Engineer Mark Gillan parts company with Williams
- Published
Williams have parted company with one of the men responsible for their turnaround in form this year.
Chief operations engineer Mark Gillan has left the team, who say he "wanted to spend more time with his family".
Gillan was one of three leading engineers recruited to try to stop Williams's decline in results - 2011 was the worst year in their history.
This year they won their first race for eight years when Pastor Maldonado triumphed in the Spanish Grand Prix.
They finished eighth in the constructors' championship, one place higher than they had in 2011, but their standing was affected by a series of penalties and incidents suffered by the Venezuelan.
After winning in Spain, where he beat championship runner-up Fernando Alonso of Ferrari into second place, Maldonado did not finish in the points again until the Japanese Grand Prix in October.

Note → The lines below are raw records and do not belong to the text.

(* ===== verification/TableRefs.v ===== *)
(** * The reference count of a table

    Models [Acquire], [Release] and [Retire] of [internal/sstable/sstable.go]:
    readers hold references to a table, and [Retire] returns a channel that is
    to be closed once the last of them is gone.  Each of the three runs under
    [refMu], so an execution is a sequence of them.  Channels are entries of a
    heap and are open or closed; closing a nil or a closed channel panics, and
    a result [None] is such a panic. *)

From S2P Require Export Prelude.

(** ** Data and operations *)

Record refstate := mkRefs {
  refs : Z;
  retired : bool;
  noRefsCh : option nat;   (** the channel, an index into [chans]; [None] is nil *)
  chans : list bool;       (** whether each channel made so far is closed *)
}.

(** [New] makes the channel; the writer's literal leaves it nil. *)
Definition New_refs : refstate := mkRefs 0 false (Some 0%nat) [false].
Definition Writer_refs : refstate := mkRefs 0 false None [].

(** [close(c)] *)
Definition close (c : option nat) (cs : list bool) : option (list bool) :=
  i ← c;
  b ← cs !! i;
  if (b : bool) then None else Some (<[i := true]> cs).

Inductive ref_op : Type := Acquire | Release | Retire.

Inductive ref_out : Type :=
| OutRetired                    (** [ErrRetired] *)
| OutDone
| OutChan (c : option nat).     (** the channel [Retire] returns *)

Definition acquire (s : refstate) : option (ref_out * refstate) :=
  if retired s then Some (OutRetired, s)
  else
    let '(ch, cs) := if refs s =? 0 then (Some (length (chans s)), chans s ++ [false]) else (noRefsCh s, chans s) in
    Some (OutDone, mkRefs (refs s + 1) (retired s) ch cs).

Definition release (s : refstate) : option (ref_out * refstate) :=
  if refs s =? 0 then Some (OutDone, s)
  else
    let n := refs s - 1 in
    cs ← (if n =? 0 then close (noRefsCh s) (chans s) else Some (chans s));
    Some (OutDone, mkRefs n (retired s) (noRefsCh s) cs).

Definition retire (s : refstate) : option (ref_out * refstate) :=
  if retired s then Some (OutChan (noRefsCh s), s)
  else
    cs ← (if refs s =? 0 then close (noRefsCh s) (chans s) else Some (chans s));
    Some (OutChan (noRefsCh s), mkRefs (refs s) true (noRefsCh s) cs).

Definition ref_step (o : ref_op) : refstate -> option (ref_out * refstate) :=
  match o with Acquire => acquire | Release => release | Retire => retire end.

Fixpoint ref_run (ops : list ref_op) (s : refstate) : option (list ref_out * refstate) :=
  match ops with
  | [] => Some ([], s)
  | o :: ops => '(out, s) ← ref_step o s; '(outs, s) ← ref_run ops s; Some (out :: outs, s)
  end.

(** ** The abstract counter *)

(** The count, whether the table is retired and whether it was ever
    acquired: all that the behaviour depends on. *)
Record counter := mkCounter { held : Z; closing : bool; used : bool }.

(** A step of the counter; [None] where the code panics: the first [Retire] of
    a table that was used before and is idle now. *)
Definition count_step (o : ref_op) (a : counter) : option counter :=
  match o with
  | Acquire => Some (if closing a then a else mkCounter (held a + 1) false true)
  | Release => Some (if held a =? 0 then a else mkCounter (held a - 1) (closing a) (used a))
  | Retire =>
      if closing a then Some a
      else if (held a =? 0) && used a then None
      else Some (mkCounter (held a) true (used a))
  end.

Fixpoint count_run (ops : list ref_op) (a : counter) : option counter :=
  match ops with [] => Some a | o :: ops => a ← count_step o a; count_run ops a end.

(** The current channel of a state is closed. *)
Definition current_closed (s : refstate) : option bool := c ← noRefsCh s; chans s !! c.

(** The channel is closed exactly when nobody holds the table and it was
    either retired or used before. *)
Record counts (s : refstate) (a : counter) : Prop := mkCounts {
  ct_held : refs s = held a;
  ct_retired : retired s = closing a;
  ct_nonneg : 0 <= held a;
  ct_unused : used a = false -> held a = 0;
  ct_closed : current_closed s = Some ((held a =? 0) && (closing a || used a));
}.

Lemma New_counts : counts New_refs (mkCounter 0 false false).
Proof. by constructor. Qed.

Lemma close_open s :
  current_closed s = Some false -> exists cs, close (noRefsCh s) (chans s) = Some cs /\
    forall n rt, current_closed (mkRefs n rt (noRefsCh s) cs) = Some true.
Proof.
  unfold current_closed, close. destruct (noRefsCh s) as [c|]; simpl; [| done].
  intros Hc. rewrite Hc. simpl. eexists. split; [done |]. intros _ _.
  apply list_lookup_insert_eq. by eapply lookup_lt_Some.
Qed.

Lemma close_closed s : current_closed s = Some true -> close (noRefsCh s) (chans s) = None.
Proof. unfold current_closed, close. destruct (noRefsCh s) as [c|]; simpl; [| done]. by intros ->. Qed.

Lemma step_counts o s a :
  counts s a ->
  match count_step o a with
  | Some a' => exists out s', ref_step o s = Some (out, s') /\ counts s' a'
  | None => ref_step o s = None
  end.
Proof.
  intros [Hh Hr Hn Hu Hc]. destruct o; simpl.
  - unfold acquire. rewrite Hr. destruct (closing a) eqn:Ec; [by do 2 eexists; split; [done |]; constructor; rewrite ?Ec |].
    rewrite Hh. destruct (Z.eqb_spec (held a) 0) as [E0 | Hne]; do 2 eexists; (split; [reflexivity |]);
      constructor; cbn [refs retired held closing used noRefsCh chans]; try done; try lia.
    + unfold current_closed. cbn [noRefsCh chans mbind option_bind]. rewrite lookup_app_r, Nat.sub_diag by done.
      destruct (Z.eqb_spec (held a + 1) 0); [lia | done].
    + unfold current_closed in *. cbn [noRefsCh chans]. rewrite Hc. destruct (Z.eqb_spec (held a + 1) 0); [lia | done].
  - unfold release. rewrite Hh. destruct (Z.eqb_spec (held a) 0) as [E0 | Hne].
    { do 2 eexists. split; [done |]. constructor; try done. by rewrite E0. }
    cbn [negb andb] in Hc. destruct (Z.eqb_spec (held a - 1) 0) as [E1 | Hn1].
    + destruct (close_open s Hc) as (cs & -> & Hcl). do 2 eexists. split; [reflexivity |].
      constructor; cbn [refs retired held closing used]; try done; try lia.
      rewrite Hcl, E1. simpl. destruct (used a); [by rewrite orb_true_r | by destruct Hne; apply Hu].
    + do 2 eexists. split; [reflexivity |]. constructor; cbn [refs retired held closing used]; try done; try lia.
      { intros Eu. by apply Hu in Eu. }
      destruct (Z.eqb_spec (held a - 1) 0); [done |]. exact Hc.
  - unfold retire. rewrite Hr. destruct (closing a) eqn:Ec; [by do 2 eexists; split; [done |]; constructor; rewrite ?Ec |].
    rewrite Hh. destruct (Z.eqb_spec (held a) 0) as [E0 | Hne]; simpl in Hc |- *.
    + destruct (used a) eqn:Eu; simpl.
      * by rewrite close_closed.
      * destruct (close_open s Hc) as (cs & -> & Hcl). do 2 eexists. split; [reflexivity |].
        constructor; cbn [refs retired held closing used]; try done. by rewrite Hcl, E0.
    + do 2 eexists. split; [reflexivity |]. constructor; cbn [refs retired held closing used]; try done.
      destruct (Z.eqb_spec (held a) 0); [done | exact Hc].
Qed.

Lemma run_counts ops s a :
  counts s a ->
  match count_run ops a with
  | Some a' => exists outs s', ref_run ops s = Some (outs, s') /\ counts s' a'
  | None => ref_run ops s = None
  end.
Proof.
  revert s a. induction ops as [|o ops IH]; intros s a Hs; cbn [count_run ref_run]; [by eauto |].
  pose proof (step_counts o s a Hs) as Ho. destruct (count_step o a) as [a1|]; cbn [mbind option_bind].
  - destruct Ho as (out & s1 & -> & H1). cbn [mbind option_bind]. specialize (IH s1 a1 H1).
    destruct (count_run ops a1); [| by rewrite IH]. destruct IH as (outs & s2 & -> & H2). simpl. eauto.
  - by rewrite Ho.
Qed.

(** The reference count follows the abstract counter.  For every sequence
    of acquires, releases and retirements of an opened table the code panics
    exactly where the counter says - at a first [Retire] of a table that was
    used and is idle - and otherwise agrees with it on the count, on being
    retired, and on the channel being closed: exactly when nobody holds the
    table and it was retired or used. *)
Theorem refs_refine ops :
  match count_run ops (mkCounter 0 false false) with
  | Some a => exists outs s, ref_run ops New_refs = Some (outs, s) /\ refs s = held a /\ retired s = closing a /\
      current_closed s = Some ((held a =? 0) && (closing a || used a))
  | None => ref_run ops New_refs = None
  end.
Proof.
  pose proof (run_counts ops _ _ New_counts) as H. destruct (count_run ops _) as [a|]; [| done].
  destruct H as (outs & s & E & [H1 H2 _ _ H5]). eauto 6.
Qed.

Lemma retired_step o s out s' :
  retired s = true -> ref_step o s = Some (out, s') ->
  retired s' = true /\ noRefsCh s' = noRefsCh s /\ refs s' <= Z.max 0 (refs s) /\
  (o = Acquire -> out = OutRetired) /\ (o = Retire -> out = OutChan (noRefsCh s)).
Proof.
  intros Hr. destruct o; simpl; unfold acquire, release, retire; rewrite ?Hr.
  - intros [= <- <-]. by split_and!; try lia.
  - destruct (Z.eqb_spec (refs s) 0); [intros [= <- <-]; by split_and!; try lia |].
    destruct (if refs s - 1 =? 0 then _ else _); simpl; [| done]. intros [= <- <-]. simpl. by split_and!; try lia.
  - intros [= <- <-]. by split_and!; try lia.
Qed.

(** C38: retirement drains.  Once [Retire] has returned a channel, whatever
    happens next never panics, no [Acquire] succeeds any more, the channel
    stays the same one, and it is closed exactly when the last holder is
    gone. *)
Theorem retire_drains ops1 ops2 outs s out s1 :
  ref_run ops1 New_refs = Some (outs, s) -> ref_step Retire s = Some (out, s1) ->
  exists outs2 s2, ref_run ops2 s1 = Some (outs2, s2) /\ out = OutChan (noRefsCh s2) /\
    current_closed s2 = Some (refs s2 =? 0) /\
    forall i, ops2 !! i = Some Acquire -> outs2 !! i = Some OutRetired.
Proof.
  intros E1 E2.
  assert (H1 : exists a, counts s1 a /\ closing a = true /\ out = OutChan (noRefsCh s1)).
  { pose proof (run_counts ops1 _ _ New_counts) as H. destruct (count_run ops1 _) as [a|]; [| congruence].
    destruct H as (outs' & s' & E & Hs). assert (s' = s) as -> by congruence.
    pose proof (step_counts Retire s a Hs) as Hst. destruct (count_step Retire a) as [a1|] eqn:Ea; [| congruence].
    destruct Hst as (o & s1' & Eo & Hs1). rewrite E2 in Eo. injection Eo as <- <-.
    exists a1. split; [done |]. simpl in Ea, E2. unfold retire in E2. split.
    - destruct (closing a) eqn:Ec; [congruence |]. destruct ((held a =? 0) && used a); [done |]. by injection Ea as <-.
    - destruct (retired s); [congruence |]. destruct (if refs s =? 0 then _ else _); simpl in E2; [| done].
      by injection E2 as <- <-. }
  destruct H1 as (a & Hs1 & Hcl & ->). clear E1 E2. revert s1 a Hs1 Hcl.
  induction ops2 as [|o ops2 IH]; intros s1 a Hs1 Hcl; simpl.
  - do 2 eexists. split; [reflexivity |]. split; [done |]. split; [| done].
    rewrite (ct_closed _ _ Hs1), (ct_held _ _ Hs1), Hcl. simpl. by rewrite andb_true_r.
  - pose proof (step_counts o s1 a Hs1) as Hst.
    destruct (count_step o a) as [a1|] eqn:Ea; cycle 1.
    { destruct o; simpl in Ea; rewrite ?Hcl in Ea; done. }
    destruct Hst as (out & s2 & E & Hs2). rewrite E. cbn [mbind option_bind].
    assert (Hr : retired s1 = true) by (by rewrite (ct_retired _ _ Hs1)).
    destruct (retired_step o s1 out s2 Hr E) as (Hr2 & Hch & _ & Hacq & _).
    assert (Hcl1 : closing a1 = true) by (by rewrite <- (ct_retired _ _ Hs2)).
    destruct (IH s2 a1 Hs2 Hcl1) as (outs2 & s3 & -> & Ho & Hc & Hall).
    simpl. do 2 eexists. split; [reflexivity |]. rewrite <- Hch. split; [done |]. split; [done |].
    intros [|i]; simpl; [| apply Hall]. intros [= ->]. by rewrite Hacq.
Qed.

Lemma retire_drains_witness :
  exists outs2 s2, ref_run [Acquire; Release; Release] (mkRefs 2 true (Some 1%nat) [false; false]) = Some (outs2, s2) /\
    OutChan (Some 1%nat) = OutChan (noRefsCh s2) /\ current_closed s2 = Some (refs s2 =? 0) /\
    forall i, [Acquire; Release; Release] !! i = Some Acquire -> outs2 !! i = Some OutRetired.
Proof.
  refine (retire_drains [Acquire; Acquire] [Acquire; Release; Release] [OutDone; OutDone]
    (mkRefs 2 false (Some 1%nat) [false; false]) (OutChan (Some 1%nat)) _ _ _); reflexivity.
Defined.

(** What goes wrong on retirement.  A table that was read and is idle, and
    a table as the writer returns it, panic when they are retired. *)
Theorem retire_panics :
  ref_run [Acquire; Release; Retire] New_refs = None /\ ref_run [Retire] Writer_refs = None.
Proof. split; reflexivity. Qed.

Maldonado qualified in the top 10 for 13 of the 20 races in 2012, and in the top six for seven races, but scored points only five times.
Gillan was recruited alongside technical director Mike Coughlan and head of aerodynamics Jason Somerville following the resignation in April 2011 of technical director Sam Michael, who has since become sporting director of McLaren.
Gillan is no longer working at the Williams factory, but is officially on 'gardening leave' until the formal end of his employment on 31 December.